Tuesday, 16 December 2014: 10:50 AM
Helena Mitasova, North Carolina State University at Raleigh, Raleigh, NC, United States, Tomasz F. Stepinski, University of Cincinnati Main Campus, Space Informatics Lab - SIL, Cincinnati, OH, United States, Jaroslaw Jasiewicz, Adam Mickiewicz University, Geoecology and Geoinformation Institute, Poznań, Poland, Markus Neteler, Fondazione Edmund Mach and Innovation Center, San Michele all'Adige, Italy and Soeren Gebbert, Thuenen Institute of Climate-Smart Agriculture, Braunschweig, Germany
Abstract:
GRASS GIS is a leading open source GIS for geospatial analysis and modeling. In addition to being utilized as a desktop GIS it also serves as a processing engine for high performance geospatial computing for applications in diverse disciplines. The newly released GRASS GIS 7 supports big data analysis including temporal framework, image segmentation, watershed analysis, synchronized 2D/3D animations and many others.
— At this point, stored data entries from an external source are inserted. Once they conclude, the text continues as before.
(** ** A poll that fails

    The calls of the cloud with errors instead of crashes, as [Faults] injects them. *)
Section polls.
Context {C Msg : Type} `{PR : ProtoRuntime Msg} {PL : ProtoLaws Msg}.
Context (of_AgentPool : nebius.AgentPool → Msg) (as_AgentPool : Msg → option nebius.AgentPool).
Context (FromError : error → option Code) (sdk : SDK C).
Context {IL : ServiceLaws FromError (Compute_Instance sdk)} {SL : ServiceLaws FromError (Compute_Disk sdk)}.
Notation instances := (resources (s := Compute_Instance sdk)).
Notation disks := (resources (s := Compute_Disk sdk)).
Context {IF : ServiceFrame (Compute_Instance sdk) disks} {DF : ServiceFrame (Compute_Disk sdk) instances}.
Context (marshal_step : flex.Step → res string) (json_Marshal : list string → res string)
        (bootstrapTemplate : string → string → res string) (yaml_Marshal : UserData → res string)
        (wgSpokeScript : string).
#[local] Set Default Proof Using "Type*".

Definition faulty_service {S} (s : Service C S) : Service (C * faults) S := {|
  Op := Op C S s;
  svc_GetByName parent name := inject (svc_GetByName s parent name);
  svc_Get id := inject (svc_Get s id);
  svc_Create md spec := inject (svc_Create s md spec);
  svc_Update md spec := inject (svc_Update s md spec);
  svc_Delete id := inject (svc_Delete s id);
  svc_Wait op := inject (svc_Wait s op);
|}.
Definition faulty_sdk : SDK (C * faults) := {|
  Compute_Instance := faulty_service (Compute_Instance sdk);
  Compute_Disk := faulty_service (Compute_Disk sdk);
|}.

(** The first [n] calls succeed, the next one is carried out but answers [e]. *)
Definition fails_at (n : nat) (e : error) : faults := replicate n None ++ [Some (Unanswered e)].

Lemma inject_None {A} (c : M C A) w fs r w' : c w = (r, w') → inject c (w, None :: fs) = (r, (w', fs)).
Proof using Type. unfold inject. by intros ->. Qed.
Lemma inject_nil {A} (c : M C A) w r w' : c w = (r, w') → inject c (w, []) = (r, (w', [])).
Proof using Type. unfold inject. by intros ->. Qed.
This presentation will focus on new GRASS GIS 7-powered tools for geoprocessing giga-size earth observation (EO) data using spatial pattern analysis. Pattern-based analysis connects to human visual perception of space as well as makes geoprocessing of giga-size EO data possible in an efficient and robust manner. GeoPAT is a collection of GRASS GIS 7 modules that fully integrates procedures for pattern representation of EO data and patterns similarity calculations with standard GIS tasks of mapping, maps overlay, segmentation, classification(Fig 1a), change detections etc. GeoPAT works very well on a desktop but it also underpins several GeoWeb applications (http://sil.uc.edu/ ) which allow users to do analysis on selected EO datasets without the need to download them. The GRASS GIS 7 temporal framework and high resolution visualizations will be illustrated using time series of giga-size, lidar-based digital elevation models representing the dynamics of North Carolina barrier islands over the past 15 years. The temporal framework supports efficient raster and vector data series analysis and simplifies data input for visual analysis of dynamic landscapes (Fig. 1b) allowing users to rapidly identify vulnerable locations, changes in built environment and eroding coastlines. Numerous improvements in GRASS GIS 7 were implemented to support terabyte size data processing for reconstruction of MODIS land surface temperature (LST) at 250m resolution using multiple regressions and PCA (Fig. 1c) . The new MODIS LST series (http://gis.cri.fmach.it/eurolst/) includes 4 maps per day since year 2000, provide improved data for the epidemiological predictions, viticulture, assessment of urban heat islands and numerous other applications. The presentation will conclude with outline of future development for big data interfaces to further enhance the web-based GRASS GIS data analysis.